Embeddings & Transformers

The leap: from counts to meaning

TF-IDF gives every word a sparse vector (mostly zeros) that captures how often it appears. It does not know that “car” and “automobile” are the same idea — they end up in completely different positions in the vocabulary.

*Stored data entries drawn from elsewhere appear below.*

Definition mk_exn (c : exc_class) (msg : str) : exn :=
  {| exn_class := c; exn_msg := msg; exn_response := None |}.

(** [response.headers.get(name)]; [None] is Python's [None]. *)
Definition headers_lookup (response : Response) (name : string) : option string :=
  headers response !! name.

(** [response.headers.get(name, default)]. *)
Definition headers_get (response : Response) (name default : string) : string :=
  match headers_lookup response name with
  | Some v => v
  | None => default
  end.

(** The [HTTPError] that [Response.raise_for_status] raises, for a status of
    400 to 599 and no other. *)
Definition http_error (r : Response) : option exn :=
  let message kind :=
    latin1 (Z_to_string (status_code r) +:+ " " +:+ kind +:+ " Error: "
            +:+ reason r +:+ " for url: ") ++ resp_url r in
  if ((400 <=? status_code r) && (status_code r <? 500))%Z then
    Some {| exn_class := HTTPError; exn_msg := message "Client";
            exn_response := Some r |}
  else if ((500 <=? status_code r) && (status_code r <? 600))%Z then
    Some {| exn_class := HTTPError; exn_msg := message "Server";
            exn_response := Some r |}
  else None.

(** [Response.ok], which is also the truth value of a response
    ([Response.__bool__] returns [self.ok]): false exactly when
    [raise_for_status] would raise. *)
Definition ok (r : Response) : bool :=
  match http_error r with Some _ => false | None => true end.

(** [iter_slices(string, slice_length)] of [requests.utils]: consecutive
    slices of [slice_length] bytes, the last one shorter.  The recursion is
    on [fuel]; [iter_slices] gives it the length of the string, which is
    enough ([iter_slices_concat] below). *)
Fixpoint iter_slices_fuel (fuel : nat) (string : bytes) (slice_length : nat)
  : list bytes :=
  match fuel, string with
  | S fuel', _ :: _ =>
      take slice_length string
        :: iter_slices_fuel fuel' (drop slice_length string) slice_length
  | _, _ => []
  end.

Definition iter_slices (string : bytes) (slice_length : N) : list bytes :=
  let slice_length :=
    if (slice_length =? 0)%N then length string else N.to_nat slice_length in
  iter_slices_fuel (length string) string slice_length.

(** [s.startswith(sig)] on bytes. *)
Fixpoint bytes_startswith (s sig : bytes) : bool :=
  match sig, s with
  | [], _ => true
  | b :: sig', c :: s' => Byte.eqb c b && bytes_startswith s' sig'
  | _ :: _, [] => false
  end.

(** ** The machine: environment, state, console *)

(** What one call of [fetch_image] reads from outside the program. *)
Record Env := {
  (** [c.isalnum()] for the code points from U+0100 on (the Unicode
      character database of the interpreter) *)
  wide_isalnum : N -> bool;
  (** [mimetypes.guess_extension], a table of the system *)
  guess_extension : string -> option string;
  (** [int(time.time())], the clock in whole seconds *)
  time_time : Z;
  (** the outcome of [requests.get]: an exception or a response *)
  requests_get : Request -> exn + Response;
  (** the error, if any, of [Path(p).mkdir(exist_ok=True)] *)
  mkdir_error : str -> option exn;
  (** the error, if any, of [open(p, 'wb')] for a path that is no directory *)
  open_error : str -> option exn
}.

(** The lines [fetch_image] prints, one constructor per [print]; the
    arguments are the values its f-string formats. *)
Inductive Msg :=
| MsgConnecting (url : str)
| MsgApproaching
| MsgDirectory (directory : str)
| MsgMakingConnection
| MsgLargeFile
| MsgSaving (filename : str)
| MsgFetched (filename : str)
(** [File size: {size_mb:.2f} MB]; the argument is the text of
    [{size_mb:.2f}] *)
| MsgFileSize (size_mb : string)
| MsgSavedTo (filepath : str)
| MsgStrengthened
| MsgTimedOut
| MsgPatience
| MsgUnreachable
| MsgTemporary
| MsgStatus (status_code : str)
| MsgServerSpoken
| MsgValidationFailed (e : str)
| MsgAuthenticity
| MsgPermissionDenied
| MsgProperAccess
| MsgUnexpected (e : str)
| MsgLearnAndGrow.

(** The state the script acts on: the files and directories of the file
    system, the console, and the [_content] attribute of the response object
    of the current attempt ([None] until [response.content] is read). *)
Record State := {
  files : gmap str bytes;
  dirs : gset str;
  console : list Msg;
  resp_content : option bytes
}.

(** ** Computations: state and exceptions *)

Inductive Result (A : Type) :=
| Return (a : A)
| Raise (e : exn).

Arguments Return {A} a.
Arguments Raise {A} e.

Definition M (A : Type) : Type := State -> Result A * State.

Definition ret {A} (a : A) : M A := fun st => (Return a, st).

Definition raise {A} (e : exn) : M A := fun st => (Raise e, st).

Definition bind {A B} (m : M A) (k : A -> M B) : M B :=
  fun st =>
    match m st with
    | (Return a, st') => k a st'
    | (Raise e, st') => (Raise e, st')
    end.

(** [try: m except ...: handler]: the handler runs in the state the
    exception left. *)
Definition try_except {A} (m : M A) (handler : exn -> M A) : M A :=
  fun st =>
    match m st with
    | (Return a, st') => (Return a, st')
    | (Raise e, st') => handler e st'
    end.

Declare Scope fetch_scope.
Delimit Scope fetch_scope with fetch.
Bind Scope fetch_scope with M.

Notation "x <- c1 ;; c2" := (bind c1 (fun x => c2))
  (at level 100, c1 at next level, right associativity) : fetch_scope.
Notation "c1 ;; c2" := (bind c1 (fun _ => c2))
  (at level 100, right associativity) : fetch_scope.

Local Open Scope fetch_scope.

(** ** Effects *)

Definition set_files (f : gmap str bytes) (st : State) : State :=
  {| files := f; dirs := dirs st; console := console st;
     resp_content := resp_content st |}.

Definition set_dirs (d : gset str) (st : State) : State :=
  {| files := files st; dirs := d; console := console st;
     resp_content := resp_content st |}.

Definition set_console (c : list Msg) (st : State) : State :=
  {| files := files st; dirs := dirs st; console := c;
     resp_content := resp_content st |}.

Definition set_resp_content (c : option bytes) (st : State) : State :=
  {| files := files st; dirs := dirs st; console := console st;
     resp_content := c |}.

(** [print(...)]. *)
Definition print (m : Msg) : M unit :=
  fun st => (Return tt, set_console (console st ++ [m]) st).

(** [p.mkdir(exist_ok=True)]: the environment decides whether it fails;
    otherwise the directory exists afterwards. *)
Definition mkdir (env : Env) (p : pathlib.PurePath) : M unit :=
  fun st =>
    match mkdir_error env (pathlib.to_str p) with
    | Some e => (Raise e, st)
    | None => (Return tt, set_dirs ({[pathlib.to_str p]} ∪ dirs st) st)
    end.

(** [open(p, 'wb')]: a directory cannot be opened for writing; otherwise the
    environment decides whether the call fails, and when it does not the file
    exists afterwards and is empty, whatever it held before. *)
Definition open_wb (env : Env) (p : pathlib.PurePath) : M unit :=
  fun st =>
    let name := pathlib.to_str p in
    if bool_decide (name ∈ dirs st) then
      (Raise (mk_exn IsADirectoryError
                (latin1 "[Errno 21] Is a directory: '" ++ name ++ latin1 "'")), st)
    else
      match open_error env name with
      | Some e => (Raise e, st)
      | None => (Return tt, set_files (<[name := []]> (files st)) st)
      end.

(** [f.write(chunk)] on the file opened at [p]: the chunk is appended. *)
Definition write (p : pathlib.PurePath) (chunk : bytes) : M unit :=
  fun st =>
    (Return tt,
     set_files (alter (fun old => old ++ chunk) (pathlib.to_str p) (files st)) st).

(** [requests.get(...)]: an exception or a fresh response object, whose
    content is not read yet. *)
Definition get (env : Env) (req : Request) : M Response :=
  fun st =>
    match requests_get env req with
    | inl e => (Raise e, st)
    | inr r => (Return r, set_resp_content None st)
    end.

(** [response.raise_for_status()]. *)
Definition raise_for_status (response : Response) : M unit :=
  match http_error response with
  | Some e => raise e
  | None => ret tt
  end.

Definition body_exn (response : Response) : option exn :=
  match body_error response with
  | Some (c, msg) => Some (mk_exn c msg)
  | None => None
  end.

(** [response.content]: the whole body, read from the connection the first
    time and kept in the response object. *)
Definition content (response : Response) : M bytes :=
  fun st =>
    match resp_content st with
    | Some c => (Return c, st)
    | None =>
        match body_exn response with
        | Some e => (Raise e, st)
        | None =>
            let c := concat (body response) in
            (Return c, set_resp_content (Some c) st)
        end
    end.

(** [response.iter_content(chunk_size)]: the chunks the loop receives and
    the error, if any, that ends the iteration after them.  Once the content
    was read the chunks are slices of it; otherwise they come from the
    connection. *)
Definition iter_content (response : Response) (chunk_size : N)
  : M (list bytes * option exn) :=
  fun st =>
    (Return match resp_content st with
            | Some c => (iter_slices c chunk_size, None)
            | None => (body response, body_exn response)
            end, st).

(** Line 133, [total_size / (1024 * 1024)]: the size in megabytes as a
    double, or the [OverflowError] of a quotient too large for one. *)
Definition truediv_mb (total_size : Z) : M float :=
  match int_truediv_pow2 total_size 20 with
  | Some size_mb => ret size_mb
  | None =>
      raise (mk_exn OverflowError
               (latin1 "integer division result too large for a float"))
  end.

(** ** The program *)

(** [c.isalnum()]. *)
Definition isalnum (env : Env) (c : N) : bool :=
  if (c <? 256)%N then latin1_isalnum c else wide_isalnum env c.

(** Line 59: [c for c in filename if c.isalnum() or c in '.-_'], joined. *)
Definition sanitize (env : Env) (filename : str) : str :=
  List.filter (fun c => isalnum env c || char_in c ".-_") filename.

Definition get_content_type_extension (env : Env) (response : Response) : string :=
  let content_type := headers_get response "content-type" "" in
  if contains "image/" content_type then
    match guess_extension env content_type with
    | Some (String a e) => String a e
    | _ => ".jpg"
    end
  else ".jpg".

Definition generate_filename (env : Env) (url : str) (response : Response) : str :=
  let parsed_url := urllib.urlparse url in
  let filename := os_path.basename (urllib.unquote (urllib.path parsed_url)) in
  let filename :=
    if bool_decide (filename = []) || negb (existsb (N.eqb (chr ".")) filename) then
      let content_disposition := headers_get response "content-disposition" "" in
      if contains "filename=" content_disposition then
        latin1 (str_strip is_quote (split_second "filename=" content_disposition))
      else
        let extension := get_content_type_extension env response in
        let timestamp := time_time env in
        latin1 ("ubuntu_image_" +:+ Z_to_string timestamp +:+ extension)
    else filename in
  sanitize env filename.

(** The five signatures of lines 70-76. *)
Definition JPEG : bytes := [Byte.xff; Byte.xd8; Byte.xff].

Definition PNG : bytes :=
  [Byte.x89; Byte.x50; Byte.x4e; Byte.x47; Byte.x0d; Byte.x0a; Byte.x1a; Byte.x0a].

Definition GIF87a : bytes := [Byte.x47; Byte.x49; Byte.x46; Byte.x38; Byte.x37; Byte.x61].

Definition GIF89a : bytes := [Byte.x47; Byte.x49; Byte.x46; Byte.x38; Byte.x39; Byte.x61].

Definition BMP : bytes := [Byte.x42; Byte.x4d].

Definition image_signatures : list bytes := [JPEG; PNG; GIF87a; GIF89a; BMP].

Definition validate_image_response (response : Response) : M bool :=
  let content_type := lower (headers_get response "content-type" "") in
  (if negb (startswith "image/" content_type) then
     c <- content response ;;
     let content_start := take 10 c in
     if negb (existsb (bytes_startswith content_start) image_signatures) then
       raise (mk_exn ValueError (latin1 "URL does not point to a valid image file"))
     else ret tt
   else ret tt) ;;
  ret true.

(** The loop of lines 127-130 over the chunks: an empty chunk is skipped, any
    other is written and counted. *)
Fixpoint write_chunks (f : pathlib.PurePath) (chunks : list bytes) (total_size : Z)
  : M Z :=
  match chunks with
  | [] => ret total_size
  | chunk :: rest =>
      match chunk with
      | [] => write_chunks f rest total_size
      | _ :: _ =>
          write f chunk ;;
          write_chunks f rest (total_size + Z.of_nat (length chunk))
      end
  end.

(** The [except] clauses of [fetch_image], tried in the order of the
    source. *)
Definition except_clauses (e : exn) : M (bool * str) :=
  if isinstance e Timeout then
    print MsgTimedOut ;; print MsgPatience ;;
    ret (false, latin1 "Timeout error")
  else if isinstance e ConnectionError then
    print MsgUnreachable ;; print MsgTemporary ;;
    ret (false, latin1 "Connection error")
  else if isinstance e HTTPError then
    let status_code :=
      match exn_response e with
      | Some r => if ok r then Z_to_string (status_code r) else "Unknown"
      | None => "Unknown"
      end in
    print (MsgStatus (latin1 status_code)) ;; print MsgServerSpoken ;;
    ret (false, latin1 ("HTTP " +:+ status_code +:+ " error"))
  else if isinstance e ValueError then
    print (MsgValidationFailed (exn_msg e)) ;; print MsgAuthenticity ;;
    ret (false, exn_msg e)
  else if isinstance e PermissionError then
    print MsgPermissionDenied ;; print MsgProperAccess ;;
    ret (false, latin1 "Permission denied")
  else if isinstance e Exception then
    print (MsgUnexpected (exn_msg e)) ;; print MsgLearnAndGrow ;;
    ret (false, exn_msg e)
  else raise e.
(** * generate-locale: key-path builder and reference-driven merge

    A shallow embedding of the two command line scripts of the repository,

    - [sync-structure.mjs]: [readYaml], [missingLeaf], [reorderLike] and
      the call of the main program;
    - [generate-locale.mjs]: [getArg], [isBlank], [splitMultiKey],
      [parseKey], [ensureContainer], [setDeep], [fillMissingFromRef],
      [createFromRef], the row projection loop and the reference merge,

    together with the properties of them that the design document states.

    Scope of the JavaScript model.  An object is the list of its own
    enumerable properties in the order of [Object.keys]: array indices
    first, in ascending order, then the other keys in insertion order; its
    prototype is [Object.prototype].  In [sync-structure.mjs] the members
    that an object inherits from [Object.prototype] are part of the model:
    [k in o] and [o[k]] find them, and an assignment to [__proto__] goes to
    the inherited setter and stores no property; the prototype that the
    setter gives an object is not part of the tree.  The model of
    [generate-locale.mjs] follows own properties: its functions are those
    of the script on a walk that meets no inherited member, no [length] of
    an array and no function ([plain_walk]), and for a reference whose keys
    are not names of members of [Object.prototype] ([plain_keys]).
    The numbers of a document are integers (the scripts never compute with
    them) and the index of a bracketed token is a natural number.  A string
    is the sequence of the bytes of its UTF-8 encoding.  The trees that
    [setDeep] builds share no container, so an assignment through a
    reference to a container is an update of the tree at the place of that
    container. *)

From Stdlib Require Import List String Ascii Bool Arith NArith ZArith Lia.
From Stdlib Require Import DecimalString Decimal DecimalN DecimalNat.
Import ListNotations.

Local Open Scope string_scope.
Local Open Scope list_scope.

Set Implicit Arguments.
Set Warnings "-register-all".

(** Boolean hypotheses about bytes, taken apart. *)
Ltac bool_hyps :=
  repeat match goal with
  | H : (_ && _)%bool = true |- _ => apply andb_prop in H; destruct H
  | H : (_ || _)%bool = true |- _ => apply orb_prop in H; destruct H
  | H : Nat.eqb _ _ = true |- _ => apply Nat.eqb_eq in H
  | H : Nat.leb _ _ = true |- _ => apply Nat.leb_le in H
  end.

(* ================================================================== *)
(** ** JavaScript strings, property keys and ordinary objects *)
(* ================================================================== *)

Module Js.

(** [String(n)] for a non-negative integer. *)
Definition string_of_N (n : N) : string :=
  NilZero.string_of_uint (N.to_uint n).

Definition string_of_nat (n : nat) : string := string_of_N (N.of_nat n).

(** The numeric value of a run of decimal digits: [Number(m[2])] for a
    value below [2^53], which a double holds exactly. *)
Definition N_of_digits (s : string) : option N :=
  match NilEmpty.uint_of_string s with
  | Some d => Some (N.of_uint d)
  | None => None
  end.
(** C10.  In a well-formed protocol, for a name that passes the validation:
    [define_struct] first registers a new, empty struct under the name, and
    parses the fields, constraints and actions in the protocol so extended, in
    which the lookup of the name returns that struct; a field whose declared
    type is the name of the struct is therefore accepted, and the struct that
    results has a field whose type is the struct itself. *)
Theorem struct_registered_before_parsing T F p n :
  wf p -> _types p !! n = None -> T n = true ->
  exists p1 l o,
    struct_new n p = (Ok tt, p1) /\
    type n p1 = Ok l /\ heap p1 !! l = Some o /\
    kind o = "Struct" /\ name o = n /\ shape o = StructShape [] [] [] /\
    (forall fields constraints actions,
       define_struct T F (IRStruct n fields constraints actions) p =
       (struct_fields F n fields ;;
        struct_constraints n constraints ;;
        struct_actions n actions ;;
        implement n "Sized" ;;
        implement n "Equality") p1) /\
    (forall fn v, F fn = true ->
       exists p' o' fld,
         define_struct T F (IRStruct n [self_field n fn v] [] []) p = (Ok tt, p') /\
         type n p' = Ok l /\ heap p' !! l = Some o' /\
         shape o' = StructShape [fld] [] [] /\
         field_name fld = fn /\ field_type fld = l).
Proof.
  intros Hwf Hn HT.
  set (o := {| kind := "Struct"; name := n; traits := next p; methods := next p;
               shape := StructShape [] [] [] |}).
  set (p1 := with_type n (next p) (allocated "Struct" n (StructShape [] [] []) p)).
  assert (Hn1 : _types p1 !! n = Some (next p)) by apply lookup_insert_eq.
  assert (Hl1 : heap p1 !! next p = Some o) by apply lookup_insert_eq.
  assert (Hdef : forall fields constraints actions,
            define_struct T F (IRStruct n fields constraints actions) p =
            (struct_fields F n fields ;; struct_constraints n constraints ;;
             struct_actions n actions ;; implement n "Sized" ;;
             implement n "Equality") p1).
  { intros. unfold define_struct.
    rewrite (bind_ok _ _ p tt p) by (by apply lift_ok, validate_ok).
    by rewrite (bind_ok _ _ p tt p1). }
  exists p1, (next p), o.
  split; [done |]. split; [by apply type_ok |]. split; [done |].
  split; [done |]. split; [done |]. split; [done |]. split; [done |].
  intros fn v HF. rewrite Hdef.
  destruct (wf_primitives p Hwf "Boolean") as [b Hb]; [set_solver |].
  assert (Hb1 : _types p1 !! "Boolean" = Some b).
  { simpl. rewrite lookup_insert_ne; [done |]. intros ->. congruence. }
  set (fld := {| field_name := fn; field_type := next p;
                 field_is_present := ConstantExpression b v;
                 field_transform := None |}).
  set (p2 := update_obj (next p) (with_shape (append_field fld)) p1).
  assert (Hn2 : _types p2 !! n = Some (next p)) by done.
  assert (Hl2 : heap p2 !! next p = Some (with_shape (append_field fld) o)).
  { simpl. by rewrite lookup_alter_eq, lookup_insert_eq. }
  assert (Hf : struct_fields F n [self_field n fn v] p1 = (Ok tt, p2)).
  { unfold struct_fields.
    rewrite (bind_ok _ _ p1 (next p) p1) by (by apply lift_ok, type_ok).
    rewrite (bind_ok _ _ p1 [fld] p1).
    - simpl. rewrite (bind_ok _ _ p1 tt p2); [done |].
      by rewrite (bind_ok _ _ p1 (next p) p1) by (by apply lift_ok, type_ok).
    - apply lift_ok. unfold _parse_fields. simpl. rewrite HF. simpl.
      rewrite (type_ok n (next p) p1 Hn1). simpl.
      unfold deref, lookup_or. rewrite Hl1. simpl.
      by rewrite (type_ok "Boolean" b p1 Hb1). }
  assert (Hc : struct_constraints n [] p2 = (Ok tt, p2)).
  { unfold struct_constraints.
    by rewrite (bind_ok _ _ p2 (next p) p2) by (by apply lift_ok, type_ok). }
  assert (Ha : struct_actions n [] p2 = (Ok tt, p2)).
  { unfold struct_actions.
    by rewrite (bind_ok _ _ p2 (next p) p2) by (by apply lift_ok, type_ok). }
  destruct (implement_total n "Sized" (next p) _ p2 (wf_traits p Hwf)
              ltac:(unfold builtin_traits; set_solver) Hn2 Hl2)
    as (p3 & E3 & T3 & N3 & H3).
  destruct (implement_total n "Equality" (next p) _ p3 T3
              ltac:(unfold builtin_traits; set_solver) N3 H3)
    as (p4 & E4 & T4 & N4 & H4).
  exists p4, (with_shape (append_field fld) o), fld.
  split.
  - rewrite (bind_ok _ _ p1 tt p2) by done.
    rewrite (bind_ok _ _ p2 tt p2) by done.
    rewrite (bind_ok _ _ p2 tt p2) by done.
    by rewrite (bind_ok _ _ p2 tt p3).
  - split; [by apply type_ok |]. done.
Qed.
(** * fawrap: a preload library that confines file access to a window

    Shallow embedding of [fawrap.c].  The library interposes on a fixed
    set of libc entry points ([open], [close], [lseek], [fstat], ...),
    keeps a table of the descriptors that refer to the target file and
    rewrites offsets and sizes so that the byte range
    [segment_offset, segment_offset + segment_len) of the target file
    looks like a whole file.

    Conventions of the embedding.
    - C integers are [Z].  The data model is LP64 Linux: [int] is 32 bits,
      [off_t], [off64_t], [ssize_t] are signed 64 bits, [size_t] and
      [unsigned long long] are unsigned 64 bits.  The two additive
      updates of an offset ([+=] and [-=] on [off64_t]) are written with
      the two's complement wrap-around [wrap64].
    - The static variables of the file are the first six fields of
      [state]; the rest of [state] is what the process can observe of the
      outside: standard output, [errno] and the state of the real file
      operations.
    - The real operations obtained through [dlsym(RTLD_NEXT, ...)] are
      the record [real_ops]: they are external collaborators, so every
      wrapper is defined for an arbitrary implementation of them.
    - [exit(1)] is the [Exit] outcome of the monad [M]; an early [return]
      in the middle of a wrapper is written [inl] (see [lseek]). *)

From Stdlib Require Import ZArith List String Ascii Bool Lia.
Import ListNotations.
Open Scope string_scope.
Open Scope Z_scope.

(** ** Machine integers *)

Definition INT64_MIN : Z := - 2 ^ 63.
Definition INT64_MAX : Z := 2 ^ 63 - 1.
Definition ULLONG_MAX : Z := 2 ^ 64 - 1.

Embeddings flip the script: give every word a dense, short vector (300 numbers instead of 50,000) that was learned so that similar meanings end up near each other.

flowchart LR
  BOW["Bag-of-Words / TF-IDF<br/>(sparse, ~50,000 dim)<br/>counts, no meaning"] --> EMB["Word embeddings<br/>(dense, ~300 dim)<br/>similar words are close"]
  EMB --> CTX["Contextual embeddings<br/>(BERT, GPT)<br/>same word = different vector<br/>depending on sentence"]
  classDef classical fill:#fee2e2,stroke:#dc2626
  classDef neural fill:#dbeafe,stroke:#2563eb
  classDef modern fill:#d1fae5,stroke:#047857
  BOW:::classical
  EMB:::neural
  CTX:::modern

Three generations of text vectors — sparse counts, learned word vectors, contextual vectors.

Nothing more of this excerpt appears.